Resident Pathologist United Christian Hospital Hong Kong, Hong Kong
Background: A patient having factor XI deficiency - also known as haemophilia C or Rosenthal syndrome - an inherited coagulation disorder leading to bleeding tendency, was identified in the haematology clinic and recruited for a family study. It has been well reported that the spectrum of gene variants in factor XI deficiency is highly heterogeneous and varies amongst different ethnicities. It is suspected that this kindred harbour a novel variant of the F11 gene.
Aims: This study aims to identify and characterise the F11 variant that results in factor XI deficiency with the clinical and laboratory features in this kindred.
Methods: The participants completed the ISTH-BAT structured questionnaires to evaluate and document their historical bleeding risks and symptoms and underwent blood tests (including clotting screen, specific factor assay, mixing study) in a hospital haematology laboratory. Genetic study was performed for sequencing their genomic and complementary DNA in order to identify the gene variant and the consequent transcript alteration.

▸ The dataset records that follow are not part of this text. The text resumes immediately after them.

(* ===== verification/ProxyProps.v ===== *)
(** * The proxy's theorems

    Isolation of the callers, retries, body replay, accounting, and three behaviours the
    code does not intend. *)

From S2P Require Import Prelude GoStd Effects Backend Metrics Proxy ProxyFacts.
Local Open Scope Z_scope.

#[local] Opaque maxReplayBodyBytes.

(** Addressed to an endpoint, and claiming no actor but that endpoint's. *)
Definition routed (endpoint : Endpoint) (r : Request) : Prop :=
  RHost r = URL_Host r /\ (URL_Host r = Addr endpoint \/ URL_Host r = MCPAddr endpoint) /\
  actor_only endpoint (Hdr r).

(** The same, with the one of its addresses. *)
Definition routed_at (addr : string) (endpoint : Endpoint) (r : Request) : Prop :=
  RHost r = addr /\ URL_Host r = addr /\ actor_only endpoint (Hdr r).

Lemma routed_mcp endpoint r : routed_at (MCPAddr endpoint) endpoint r -> routed endpoint r.
Proof. intros (H1 & H2 & H3). split; [congruence|]. split; [by right|done]. Qed.
Lemma routed_ws endpoint r : routed_at (Addr endpoint) endpoint r -> routed endpoint r.
Proof. intros (H1 & H2 & H3). split; [congruence|]. split; [by left|done]. Qed.

(** A request as [net/http]'s server hands it to a handler. *)
Definition from_server (r : Request) : Prop :=
  parsed (Hdr r) /\ GetBody r = None /\ (ContentLength r = 0 -> has_body (Body r) = false).

(** Project a trace. *)
Ltac trace :=
  repeat (rewrite ?omap_cons_eq, ?omap_app;
          cbn [sent endpoint_read refreshed session_got looked_up attempt dial_address ev_call
               ev_answer]).

Lemma writers_send_nothing l : Forall is_writer l -> omap sent l = [].
Proof. apply omap_none. by intros [A [] a]. Qed.
Lemma writers_attempt_nothing l : Forall is_writer l -> omap attempt l = [].
Proof. apply omap_none. by intros [A [] a]. Qed.
Lemma writers_refresh_nothing l : Forall is_writer l -> omap refreshed l = [].
Proof. apply omap_none. by intros [A [] a]. Qed.

(** ** The requests of the HTTP path *)

Lemma rewrite_fields endpoint r :
  Hdr (rewrite endpoint r) = Hdr (routeRequest endpoint r) /\
  URL_Host (rewrite endpoint r) = MCPAddr endpoint /\
  RHost (rewrite endpoint r) = MCPAddr endpoint /\
  Method (rewrite endpoint r) = Method r /\ URL_Path (rewrite endpoint r) = URL_Path r /\
  Body (rewrite endpoint r) = Body r /\ GetBody (rewrite endpoint r) = GetBody r /\
  ContentLength (rewrite endpoint r) = ContentLength r.
Proof. unfold rewrite, routeRequest. by case_decide. Qed.

Lemma buffer_body_fields r r' :
  buffer_body r = Ok r' ->
  Hdr r' = Hdr r /\ URL_Host r' = URL_Host r /\ RHost r' = RHost r /\ Method r' = Method r /\
  URL_Path r' = URL_Path r /\ ContentLength r' = ContentLength r.
Proof.
  unfold buffer_body. destruct (has_body (Body r)); [|by intros [= <-]].
  destruct (read_limited _ _) as [[buf|e] rest]; [|done].
  destruct (maxReplayBodyBytes <? Z.of_nat (length buf)); intros H; by injection H as <-.
Qed.

(** Buffering gives a replayable body exactly when it is at most the cap; a larger one
    is streamed with nothing lost; a read error before the cap is reported. *)
Theorem buffer_body_preserves (r : Request) (data : list ascii) (fail : option error) :
  Body r = Reader data fail -> GetBody r = None ->
  match buffer_body r with
  | Err e => fail = Some e /\ Z.of_nat (length data) <= maxReplayBodyBytes
  | Ok r' =>
      if decide (Z.of_nat (length data) <= maxReplayBodyBytes)
      then fail = None /\ Body r' = Reader data None /\ GetBody r' = Some data
      else Body r' = Reader data fail /\ GetBody r' = None
  end.
Proof.
  intros Hb Hg. unfold buffer_body. rewrite Hb. unfold has_body, read_limited.
  assert (0 < maxReplayBodyBytes) as Hcap by reflexivity. revert Hcap.
  generalize maxReplayBodyBytes as cap. intros cap Hcap.
  destruct (Nat.leb_spec (Z.to_nat (cap + 1)) (length data)) as [Hle|Hlt].
  - rewrite length_take_le by done. destruct (Z.ltb_spec cap (Z.of_nat (Z.to_nat (cap + 1)))); [|lia].
    rewrite decide_False by lia. unfold multi_reader. simpl. by rewrite take_drop.
  - destruct fail as [e|]; [split; [done|lia]|].
    destruct (Z.ltb_spec cap (Z.of_nat (length data))); [lia|].
    rewrite decide_True by lia. done.
Qed.

(** Reading a body to its end: what a receiver of the request gets of it. *)
Lemma buffer_body_replayable r r' :
  buffer_body r = Ok r' -> GetBody r = None ->
  match GetBody r' with
  | Some b => Body r' = Reader b None /\ has_body (Body r) = true
  | None => True
  end.
Proof.
  unfold buffer_body. destruct (has_body (Body r)); [|by intros [= <-] ->].
  destruct (read_limited _ _) as [[buf|e] rest]; [|done].
  destruct (maxReplayBodyBytes <? Z.of_nat (length buf)); intros H Hg; injection H as <-; simpl;
    [by rewrite Hg|done].
Qed.

Lemma retried_fields n endpoint req :
  parsed (Hdr req) -> replayable req ->
  let req2 := retried endpoint (spent n req) in
  routed_at (MCPAddr endpoint) endpoint req2 /\ Method req2 = Method req /\
  URL_Path req2 = URL_Path req /\
  Body req2 = match GetBody req with Some b => Reader b None | None => Body req end.
Proof.
  intros Hp Hr. cbv zeta. unfold retried. rewrite <- (replayed_body n req Hr).
  set (r := replayed (spent n req)).
  assert (Hdr r = Hdr req /\ Method r = Method req /\ URL_Path r = URL_Path req)
    as (Hh & Hm & Hpa) by (subst r; unfold replayed; by destruct (GetBody (spent n req))).
  split.
  - split_and!; [| |apply routeRequest_actor; simpl; by rewrite Hh];
      unfold routeRequest; case_decide; simpl; auto.
  - unfold routeRequest. case_decide; simpl; rewrite Hm, Hpa; auto.
Qed.

(** The request the HTTP path sends first. *)
Definition http_request (r : Request) (s : session) (endpoint : Endpoint) (req : Request) : Prop :=
  exists r2, buffer_body (rewrite endpoint r) = Ok r2 /\ req = outgoing (with_session s r2).

(** [q] has the method, the path and the whole body of [r]. *)
Definition same_request (r q : Request) : Prop :=
  Method q = Method r /\ URL_Path q = URL_Path r /\
  if has_body (Body r) then Body q = Body r else has_body (Body q) = false.

Lemma buffer_body_body r r' :
  buffer_body r = Ok r' -> GetBody r = None -> Body r' = Body r.
Proof.
  intros Hb Hg. destruct (Body r) as [| |data fail] eqn:Hr.
  1,2: by unfold buffer_body in Hb; rewrite Hr in Hb; injection Hb as <-.
  pose proof (buffer_body_preserves r data fail Hr Hg) as H. rewrite Hb in H.
  case_decide; [destruct H as (-> & H & _)|destruct H as [H _]]; by rewrite H.
Qed.

Lemma http_request_routed r s endpoint req :
  from_server r -> http_request r s endpoint req ->
  routed_at (MCPAddr endpoint) endpoint req /\ parsed (Hdr req) /\
  sessCtxKey req = Some s /\ same_request r req /\
  match GetBody req with Some b => Body req = Reader b None | None => True end.
Proof.
  intros (Hp & Hg & Hc) (r2 & Hb & ->).
  destruct (buffer_body_fields _ _ Hb) as (Hh & Hu & Ho & Hm & Hpa & Hl).
  destruct (rewrite_fields endpoint r) as (Rh & Ru & Ro & Rm & Rp & Rb & Rg & Rl).
  pose proof (buffer_body_body _ _ Hb ltac:(congruence)) as Hbody.
  pose proof (routeRequest_actor endpoint r Hp) as Ha.
  pose proof (routeRequest_parsed endpoint r Hp) as Hp'. rewrite <- Rh, <- Hh in Ha, Hp'.
  assert (URL_Host (outgoing (with_session s r2)) = MCPAddr endpoint /\
          RHost (outgoing (with_session s r2)) = MCPAddr endpoint /\
          Method (outgoing (with_session s r2)) = Method r /\
          URL_Path (outgoing (with_session s r2)) = URL_Path r /\
          sessCtxKey (outgoing (with_session s r2)) = Some s) as (Eu & Eo & Em & Ep & Es).
  { unfold outgoing. case_match; simpl; split_and!; congruence. }
  split; [split; [done|split; [done|by apply outgoing_actor]]|].
  split; [by apply outgoing_parsed|]. split; [done|]. split.
  - split; [done|]. split; [done|]. unfold outgoing. simpl. destruct (Z.eqb_spec (ContentLength r2) 0) as [Hz|_]; simpl.
    + by rewrite Hc by congruence.
    + rewrite Hbody, Rb. by destruct (has_body (Body r)) eqn:E.
  - pose proof (buffer_body_replayable _ _ Hb ltac:(congruence)) as Hr.
    unfold outgoing. simpl. destruct (Z.eqb_spec (ContentLength r2) 0) as [Hz|_]; simpl.
    + destruct (GetBody r2) as [b|]; [|done]. destruct Hr as [_ Hr].
      rewrite Rb, Hc in Hr; [done|]. congruence.
    + destruct (GetBody r2); [apply Hr|done].
Qed.

Section proxy.
Context (env : environment call).

(** A run of [handleHTTP]. *)
Inductive http_run (r : Request) (s : session) (l : history call) : Prop :=
| http_unread endpoint e :
    buffer_body (rewrite endpoint r) = Err e ->
    l = [Ev (Sess_Endpoint s) endpoint;
         Ev (W_Error (Errorf_w "reading request body: %v" [] e) 502) tt] ->
    http_run r s l
| http_proxied endpoint r2 t o lp lf :
    buffer_body (rewrite endpoint r) = Ok r2 ->
    proxied (mkRecorder 200 false) (with_session s r2) o lp ->
    match o with
    | None => lf = []
    | Some sr => exists t',
        lf = [Ev Now t';
              Ev (Count (CRecordRequest "http" (fmt_d (status sr)) (sat64 (t' - t)))) tt;
              Ev (Sess_MarkActive s) tt]
    end ->
    l = Ev (Sess_Endpoint s) endpoint :: Ev Now t :: lp ++ lf ->
    http_run r s l.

Results: The affected participants returned increased scores on ISTH-BAT questionnaires and showed abnormal clotting screens with isolated prolonged APTT and borderline reduced factor XI activity (~40%). The proband was found to be heterozygous for a donor splice site mutation c.865+2 T>C.
Conclusion(s): Genetic sequencing of the DNA sample revealed a novel splice site variant (F11 c.865+2 T>C) which was regarded to be likely pathogenic. It reiterates the genetic heterogeneity of factor XI deficiency and heralds the application of genetic techniques for personalised diagnostics in the context of rare bleeding disorders.